> Exercise description:
Only a number is wanted here: the count of lines in the data below where the string "cobj" occurs.

Data listing START

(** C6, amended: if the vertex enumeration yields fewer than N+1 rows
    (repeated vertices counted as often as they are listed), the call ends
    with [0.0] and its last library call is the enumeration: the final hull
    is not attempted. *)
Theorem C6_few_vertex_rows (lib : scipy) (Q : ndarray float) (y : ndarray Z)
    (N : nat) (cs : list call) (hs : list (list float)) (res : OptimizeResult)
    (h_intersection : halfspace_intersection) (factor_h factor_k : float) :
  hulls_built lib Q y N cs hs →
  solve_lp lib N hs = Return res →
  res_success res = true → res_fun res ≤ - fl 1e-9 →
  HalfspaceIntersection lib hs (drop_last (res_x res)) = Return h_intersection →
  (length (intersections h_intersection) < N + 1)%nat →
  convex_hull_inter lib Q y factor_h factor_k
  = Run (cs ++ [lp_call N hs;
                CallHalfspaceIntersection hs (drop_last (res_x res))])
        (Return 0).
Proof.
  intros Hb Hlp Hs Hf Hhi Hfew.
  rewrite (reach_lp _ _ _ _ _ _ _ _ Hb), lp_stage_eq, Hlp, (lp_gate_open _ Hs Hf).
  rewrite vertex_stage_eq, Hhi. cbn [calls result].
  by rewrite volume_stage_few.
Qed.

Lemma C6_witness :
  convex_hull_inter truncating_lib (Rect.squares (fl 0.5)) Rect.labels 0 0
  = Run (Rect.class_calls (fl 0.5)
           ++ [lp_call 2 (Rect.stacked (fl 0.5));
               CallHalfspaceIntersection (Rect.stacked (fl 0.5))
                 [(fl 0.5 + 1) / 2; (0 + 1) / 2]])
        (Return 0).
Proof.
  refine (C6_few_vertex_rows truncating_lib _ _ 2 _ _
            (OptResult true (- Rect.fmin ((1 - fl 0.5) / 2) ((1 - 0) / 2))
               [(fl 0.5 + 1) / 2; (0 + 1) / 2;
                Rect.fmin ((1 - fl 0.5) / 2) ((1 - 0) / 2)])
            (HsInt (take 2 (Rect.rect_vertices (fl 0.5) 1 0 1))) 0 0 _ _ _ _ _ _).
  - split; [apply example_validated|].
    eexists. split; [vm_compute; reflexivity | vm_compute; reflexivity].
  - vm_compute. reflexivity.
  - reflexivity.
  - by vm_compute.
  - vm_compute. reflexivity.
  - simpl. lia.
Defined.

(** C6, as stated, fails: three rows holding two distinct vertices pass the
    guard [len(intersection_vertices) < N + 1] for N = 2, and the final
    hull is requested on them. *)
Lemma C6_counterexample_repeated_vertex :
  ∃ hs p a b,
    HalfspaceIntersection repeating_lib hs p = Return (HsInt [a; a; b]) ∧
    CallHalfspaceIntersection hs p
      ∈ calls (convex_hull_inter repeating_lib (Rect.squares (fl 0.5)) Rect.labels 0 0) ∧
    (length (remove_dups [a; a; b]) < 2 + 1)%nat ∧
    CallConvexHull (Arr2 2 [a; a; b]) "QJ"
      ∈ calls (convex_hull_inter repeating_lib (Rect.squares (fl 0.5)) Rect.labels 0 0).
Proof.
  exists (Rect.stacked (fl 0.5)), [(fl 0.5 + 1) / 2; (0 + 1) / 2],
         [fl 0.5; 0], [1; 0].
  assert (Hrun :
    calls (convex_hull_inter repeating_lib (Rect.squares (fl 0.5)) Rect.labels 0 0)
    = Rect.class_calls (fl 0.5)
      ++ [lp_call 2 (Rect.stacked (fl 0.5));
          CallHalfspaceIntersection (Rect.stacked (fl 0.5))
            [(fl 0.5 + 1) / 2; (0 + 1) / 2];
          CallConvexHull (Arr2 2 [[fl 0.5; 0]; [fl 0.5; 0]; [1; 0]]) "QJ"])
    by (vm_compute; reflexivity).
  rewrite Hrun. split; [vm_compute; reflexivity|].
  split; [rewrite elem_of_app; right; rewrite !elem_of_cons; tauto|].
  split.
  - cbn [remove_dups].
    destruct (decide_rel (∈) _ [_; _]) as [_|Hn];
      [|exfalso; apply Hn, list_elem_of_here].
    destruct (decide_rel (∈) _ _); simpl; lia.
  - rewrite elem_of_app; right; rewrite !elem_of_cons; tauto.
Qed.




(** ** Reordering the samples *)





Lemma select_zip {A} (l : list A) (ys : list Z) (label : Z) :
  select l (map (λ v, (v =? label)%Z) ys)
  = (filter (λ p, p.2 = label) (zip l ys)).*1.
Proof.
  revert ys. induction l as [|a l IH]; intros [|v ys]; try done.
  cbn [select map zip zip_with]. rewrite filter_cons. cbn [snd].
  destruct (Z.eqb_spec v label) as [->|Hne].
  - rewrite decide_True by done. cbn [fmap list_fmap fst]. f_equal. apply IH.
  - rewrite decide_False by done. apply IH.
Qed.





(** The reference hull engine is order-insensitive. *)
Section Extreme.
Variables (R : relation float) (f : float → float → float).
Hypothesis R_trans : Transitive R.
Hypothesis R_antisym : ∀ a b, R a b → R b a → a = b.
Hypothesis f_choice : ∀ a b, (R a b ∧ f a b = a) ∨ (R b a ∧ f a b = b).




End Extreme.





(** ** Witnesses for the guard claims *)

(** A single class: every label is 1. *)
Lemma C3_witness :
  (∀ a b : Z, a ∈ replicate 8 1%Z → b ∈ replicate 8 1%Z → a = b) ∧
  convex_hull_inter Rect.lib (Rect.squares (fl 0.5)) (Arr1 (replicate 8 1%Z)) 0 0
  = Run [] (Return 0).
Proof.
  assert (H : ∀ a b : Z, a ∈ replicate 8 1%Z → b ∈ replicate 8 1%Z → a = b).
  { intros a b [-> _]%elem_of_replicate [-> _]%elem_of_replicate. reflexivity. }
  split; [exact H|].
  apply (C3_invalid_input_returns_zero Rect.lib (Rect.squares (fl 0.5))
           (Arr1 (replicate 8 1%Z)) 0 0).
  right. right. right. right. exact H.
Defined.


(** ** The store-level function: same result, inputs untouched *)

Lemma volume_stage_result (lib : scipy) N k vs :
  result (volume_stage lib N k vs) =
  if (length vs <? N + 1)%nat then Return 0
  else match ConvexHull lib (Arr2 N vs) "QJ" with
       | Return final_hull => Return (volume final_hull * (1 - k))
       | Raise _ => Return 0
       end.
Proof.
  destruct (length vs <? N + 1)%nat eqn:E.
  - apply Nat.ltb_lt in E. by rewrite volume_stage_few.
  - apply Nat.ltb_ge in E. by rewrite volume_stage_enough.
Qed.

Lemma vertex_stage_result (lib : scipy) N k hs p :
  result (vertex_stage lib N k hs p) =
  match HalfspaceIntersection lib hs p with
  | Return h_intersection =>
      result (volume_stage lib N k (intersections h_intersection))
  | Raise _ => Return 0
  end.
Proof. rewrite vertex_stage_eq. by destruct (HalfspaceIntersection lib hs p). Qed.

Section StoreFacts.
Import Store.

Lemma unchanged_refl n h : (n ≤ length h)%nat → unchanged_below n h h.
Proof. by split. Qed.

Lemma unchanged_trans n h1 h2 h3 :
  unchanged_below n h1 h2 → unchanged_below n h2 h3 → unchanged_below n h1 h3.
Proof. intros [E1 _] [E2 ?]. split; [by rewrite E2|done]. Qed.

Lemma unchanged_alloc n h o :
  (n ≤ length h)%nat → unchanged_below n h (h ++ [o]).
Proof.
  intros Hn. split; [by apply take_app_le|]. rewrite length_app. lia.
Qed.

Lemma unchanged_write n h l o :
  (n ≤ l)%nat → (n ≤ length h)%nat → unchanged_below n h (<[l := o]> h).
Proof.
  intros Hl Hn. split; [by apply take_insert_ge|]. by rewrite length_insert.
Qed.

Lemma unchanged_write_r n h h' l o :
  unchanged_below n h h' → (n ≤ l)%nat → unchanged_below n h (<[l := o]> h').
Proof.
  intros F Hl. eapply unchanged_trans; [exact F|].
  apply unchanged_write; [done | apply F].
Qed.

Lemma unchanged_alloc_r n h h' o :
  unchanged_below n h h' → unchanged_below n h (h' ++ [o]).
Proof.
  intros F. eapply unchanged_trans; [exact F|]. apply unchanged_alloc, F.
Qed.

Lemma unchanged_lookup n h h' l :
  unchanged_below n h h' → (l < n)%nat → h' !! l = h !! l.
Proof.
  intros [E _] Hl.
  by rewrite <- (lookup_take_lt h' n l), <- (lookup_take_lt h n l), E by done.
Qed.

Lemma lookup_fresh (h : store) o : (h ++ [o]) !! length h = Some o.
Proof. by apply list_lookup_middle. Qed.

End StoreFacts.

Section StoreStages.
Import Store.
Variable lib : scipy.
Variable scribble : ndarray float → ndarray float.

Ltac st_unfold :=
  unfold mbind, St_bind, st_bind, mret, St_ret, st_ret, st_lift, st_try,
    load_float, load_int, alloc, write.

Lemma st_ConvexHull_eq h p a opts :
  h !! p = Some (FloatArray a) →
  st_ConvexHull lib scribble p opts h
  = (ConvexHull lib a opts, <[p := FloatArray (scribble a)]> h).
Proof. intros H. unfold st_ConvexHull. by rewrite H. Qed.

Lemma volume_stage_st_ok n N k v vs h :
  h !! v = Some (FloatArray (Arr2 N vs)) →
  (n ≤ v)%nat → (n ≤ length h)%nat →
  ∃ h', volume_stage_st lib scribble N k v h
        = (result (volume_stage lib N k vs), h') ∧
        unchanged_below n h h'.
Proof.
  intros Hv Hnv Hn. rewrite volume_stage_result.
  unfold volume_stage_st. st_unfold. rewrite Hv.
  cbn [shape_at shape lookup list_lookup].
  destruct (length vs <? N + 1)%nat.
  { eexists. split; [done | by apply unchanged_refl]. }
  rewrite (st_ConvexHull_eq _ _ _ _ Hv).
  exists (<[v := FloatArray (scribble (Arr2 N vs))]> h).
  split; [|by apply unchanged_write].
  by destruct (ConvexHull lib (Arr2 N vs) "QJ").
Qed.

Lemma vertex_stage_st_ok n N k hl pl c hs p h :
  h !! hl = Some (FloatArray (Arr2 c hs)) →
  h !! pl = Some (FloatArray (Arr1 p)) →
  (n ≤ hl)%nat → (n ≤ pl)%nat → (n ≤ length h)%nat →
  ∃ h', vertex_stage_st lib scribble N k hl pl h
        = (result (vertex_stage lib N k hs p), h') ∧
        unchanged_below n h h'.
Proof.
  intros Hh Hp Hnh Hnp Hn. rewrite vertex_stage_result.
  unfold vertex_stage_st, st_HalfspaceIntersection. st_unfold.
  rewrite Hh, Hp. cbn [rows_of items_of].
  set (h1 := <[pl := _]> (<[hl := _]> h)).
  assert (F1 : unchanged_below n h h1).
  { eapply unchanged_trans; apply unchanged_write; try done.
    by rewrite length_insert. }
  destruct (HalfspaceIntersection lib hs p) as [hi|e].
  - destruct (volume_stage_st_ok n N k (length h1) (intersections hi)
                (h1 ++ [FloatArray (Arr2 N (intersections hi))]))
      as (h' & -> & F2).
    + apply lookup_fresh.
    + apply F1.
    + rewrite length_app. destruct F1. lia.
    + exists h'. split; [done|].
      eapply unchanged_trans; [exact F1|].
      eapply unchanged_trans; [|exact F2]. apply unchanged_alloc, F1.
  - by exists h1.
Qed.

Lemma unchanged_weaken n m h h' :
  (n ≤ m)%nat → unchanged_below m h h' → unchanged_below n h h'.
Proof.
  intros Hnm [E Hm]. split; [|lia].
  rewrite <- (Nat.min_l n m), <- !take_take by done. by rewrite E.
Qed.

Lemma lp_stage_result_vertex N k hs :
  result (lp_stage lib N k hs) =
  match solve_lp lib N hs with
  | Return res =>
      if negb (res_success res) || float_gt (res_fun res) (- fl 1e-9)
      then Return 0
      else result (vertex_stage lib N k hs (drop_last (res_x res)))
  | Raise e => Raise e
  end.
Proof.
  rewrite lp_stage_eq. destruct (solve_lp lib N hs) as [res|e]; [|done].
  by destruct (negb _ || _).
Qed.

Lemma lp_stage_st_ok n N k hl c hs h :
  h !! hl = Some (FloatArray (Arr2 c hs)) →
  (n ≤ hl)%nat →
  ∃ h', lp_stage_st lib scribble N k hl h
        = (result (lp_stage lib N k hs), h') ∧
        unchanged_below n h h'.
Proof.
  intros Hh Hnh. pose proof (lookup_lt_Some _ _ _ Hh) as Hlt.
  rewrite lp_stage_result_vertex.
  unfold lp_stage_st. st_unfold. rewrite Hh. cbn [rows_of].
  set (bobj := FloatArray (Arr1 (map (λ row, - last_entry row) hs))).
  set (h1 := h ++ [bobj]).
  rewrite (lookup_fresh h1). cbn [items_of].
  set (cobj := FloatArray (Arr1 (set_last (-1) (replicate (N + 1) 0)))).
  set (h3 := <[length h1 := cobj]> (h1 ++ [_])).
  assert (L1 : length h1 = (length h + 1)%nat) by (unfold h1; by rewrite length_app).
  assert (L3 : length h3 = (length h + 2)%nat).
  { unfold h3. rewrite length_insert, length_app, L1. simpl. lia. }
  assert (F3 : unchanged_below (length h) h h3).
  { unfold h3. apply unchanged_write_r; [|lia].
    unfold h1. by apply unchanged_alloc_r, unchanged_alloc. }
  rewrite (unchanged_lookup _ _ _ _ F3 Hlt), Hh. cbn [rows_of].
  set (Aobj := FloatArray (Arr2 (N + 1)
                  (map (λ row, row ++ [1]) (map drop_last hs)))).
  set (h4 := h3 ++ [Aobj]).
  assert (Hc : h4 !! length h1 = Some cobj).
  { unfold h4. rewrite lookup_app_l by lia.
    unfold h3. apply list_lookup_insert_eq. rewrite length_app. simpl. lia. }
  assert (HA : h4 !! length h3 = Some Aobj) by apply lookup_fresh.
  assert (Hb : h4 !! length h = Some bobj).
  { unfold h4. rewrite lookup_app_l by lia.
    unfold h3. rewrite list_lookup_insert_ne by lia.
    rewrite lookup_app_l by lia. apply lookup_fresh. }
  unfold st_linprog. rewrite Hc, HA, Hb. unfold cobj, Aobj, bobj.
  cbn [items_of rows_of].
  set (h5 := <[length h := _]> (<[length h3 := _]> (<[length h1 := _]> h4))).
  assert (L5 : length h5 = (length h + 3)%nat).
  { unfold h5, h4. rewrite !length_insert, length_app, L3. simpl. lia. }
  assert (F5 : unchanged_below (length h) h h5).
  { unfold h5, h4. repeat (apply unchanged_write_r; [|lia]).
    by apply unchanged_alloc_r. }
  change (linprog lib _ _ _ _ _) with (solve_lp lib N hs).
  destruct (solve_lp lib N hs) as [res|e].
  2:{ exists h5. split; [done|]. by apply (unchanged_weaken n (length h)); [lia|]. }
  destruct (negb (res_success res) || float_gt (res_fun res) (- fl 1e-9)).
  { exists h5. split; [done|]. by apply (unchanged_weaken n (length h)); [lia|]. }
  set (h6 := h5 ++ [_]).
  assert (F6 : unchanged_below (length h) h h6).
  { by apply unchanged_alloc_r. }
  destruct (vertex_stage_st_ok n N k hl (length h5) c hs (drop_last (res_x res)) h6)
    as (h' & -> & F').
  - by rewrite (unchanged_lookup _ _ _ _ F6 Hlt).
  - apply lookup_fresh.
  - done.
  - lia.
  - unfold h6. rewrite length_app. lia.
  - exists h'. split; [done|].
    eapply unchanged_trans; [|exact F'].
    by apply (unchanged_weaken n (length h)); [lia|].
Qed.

Data listing END

> Output of the task:
4